Terkait latar belakang Dadan yang ahli serangga, Emrus menilai, seharusnya pria berusia 58 tahun tersebut sadar diri dengan kapasitasnya.

Sebab, seharusnya jabatan publik ditempati oleh orang yang sesuai dengan bidangnya.

Hal tersebut dia sampaikan saat menjadi narasumber dalam tayangan On Focus yang diunggah di kanal YouTube Tribunnews, Selasa (30/9/2025).

"Kalau benar dia ahli serangga, dia harusnya mengatakan, 'Bapak Presiden, saya ahli serangga. Jangan buat saya menangani gizi'," jelas Emrus.

"Karena apa? Memang pertimbangan politik perlu untuk menduduki jabatan publik, tetapi juga tidak boleh mengabaikan the right man in the right place," ujarnya.

"Menurut saya, pengelolaan ini harus orang yang menguasai di bidangnya yaitu gizi, serta kemampuan di bidang leadership dan manajerial yang meliputi planning, organizing, actuating, and controlling," sambungnya.

Bahkan, Emrus meragukan kemampuan Kepala BGN Dadan Hindayana dari sudut pengawasan terhadap pelaksanaan program MBG.

Sebab, kejadian keracunan masih terus berulang, hingga jumlah korbannya mencapai lebih dari 5.000 anak.

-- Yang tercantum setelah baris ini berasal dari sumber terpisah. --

Lemma balance_hardware l l' : Forall hardware l -> balance (l ++ l') = balance l'.
Proof.
  induction 1 as [|e l He _ IH]; [done|]. rewrite <- app_comm_cons. cbn [balance]. rewrite IH.
  destruct (balance l'). by destruct e.
Qed.

Lemma hardware_polls n l : busy_polls n l -> Forall hardware l.
Proof.
  induction 1; [constructor|]. constructor; [right; by left|]. by constructor.
Qed.

Ltac hardware_list :=
  unfold programmed; repeat (apply Forall_cons_2; [done|]); apply Forall_nil_2.

Lemma hardware_word addr data r evs :
  in_range addr -> word_dialogue addr data r evs -> Forall hardware evs.
Proof.
  intros Ha H.
  assert (in_range (QFPROM_BLOW_TIMER_OFFSET base)) as Ht by (by left).
  assert (in_range status_reg) as Hs by (right; by left).
  assert (Forall hardware (programmed addr data)) as Hp by hardware_list.
  destruct H; try hardware_list; apply Forall_app; (split; [done|]);
    try (apply Forall_app; split); try (by eapply hardware_polls); hardware_list.
Qed.

(** A request inside the address space. *)
Definition req_ok (req : qfp_fuse_req) : Prop :=
  0 <= offset req /\ 0 <= size req /\ base + offset req + 4 * size req < 2 ^ 32.

(** The range check, in unbounded arithmetic. *)
Definition beyond (req : qfp_fuse_req) : bool := end_ <? base + offset req + 4 * size req.

Lemma exceeds_beyond req : 0 <= base -> req_ok req -> exceeds base end_ req = beyond req.
Proof.
  intros Hb (Ho & Hs & Hw). unfold exceeds, beyond. rewrite u32_small by lia. f_equal. lia.
Qed.

Lemma word_addr_exact req i :
  0 <= base -> req_ok req -> (i < Z.to_nat (size req))%nat -> word_addr base req i = fuse_word req i.
Proof. intros Hb (Ho & Hs & Hw) Hi. unfold word_addr, fuse_word. rewrite u32_small; lia. Qed.

Lemma word_addr_range req i :
  0 <= base -> req_ok req -> beyond req = false -> (i < Z.to_nat (size req))%nat ->
  in_range (fuse_word req i).
Proof.
  intros Hb (Ho & Hs & Hw) He Hi. unfold beyond in He. unfold fuse_word. bool_to_prop.
  right. right. lia.
Qed.

Lemma hardware_words req i l r evs :
  0 <= base -> req_ok req -> beyond req = false ->
  (i + length l <= Z.to_nat (size req))%nat -> words_dialogue req i l r evs -> Forall hardware evs.
Proof.
  intros Hb Hr He Hl H. induction H as [|i d l r evs evs' Hw _ IH|i d l r evs Hw Hne]; [constructor| |].
  - apply Forall_app. cbn in Hl. split; [|apply IH; lia].
    eapply hardware_word; [|exact Hw]. apply word_addr_range; [done..|lia].
  - cbn in Hl. eapply hardware_word; [|exact Hw]. apply word_addr_range; [done..|lia].
Qed.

"Saya terus terang meragukan kemampuan Kepala Badan Gizi Nasional dari sudut controlling, karena [keracunan] sudah pernah terjadi beberapa waktu yang lalu beberapa orang, kan ini menjadi suatu masukan yang luar biasa, sehingga bisa mengevaluasi kejadian tersebut sehingga tidak terjadi sampai yang kita saksikan sendiri mencapai 5.000 korban keracunan lebih terjadi baru-baru ini," tandas Emrus.

Baca juga: Prabowo Cemas MBG Dipolitisasi, Pengamat: Pemerintah Harusnya Transparan, Cegah Persepsi Liar Publik

Background pendidikan Dadan memang disorot di tengah maraknya kasus keracunan MBG akhir-akhir ini.

Sebagai informasi, Dadan merupakan ahli serangga di Institut Pertanian Bogor (IPB University).

Dikutip dari laman resmi IPB, Dadan lulus pendidikan sarjana di bidang Hama dan Penyakit Tumbuhan pada 1990.

Lalu, ia melanjutkan pendidikan S2 di University of Bonn, Jerman dan lulus pada 1997, kemudian bersambung ke S3 di Leibniz Universität Hannover, Jerman dan lulus pada 2000.

Pendidikan S1 hingga S3 Dadan berfokus mempelajari segala aspek berkaitan dengan serangga.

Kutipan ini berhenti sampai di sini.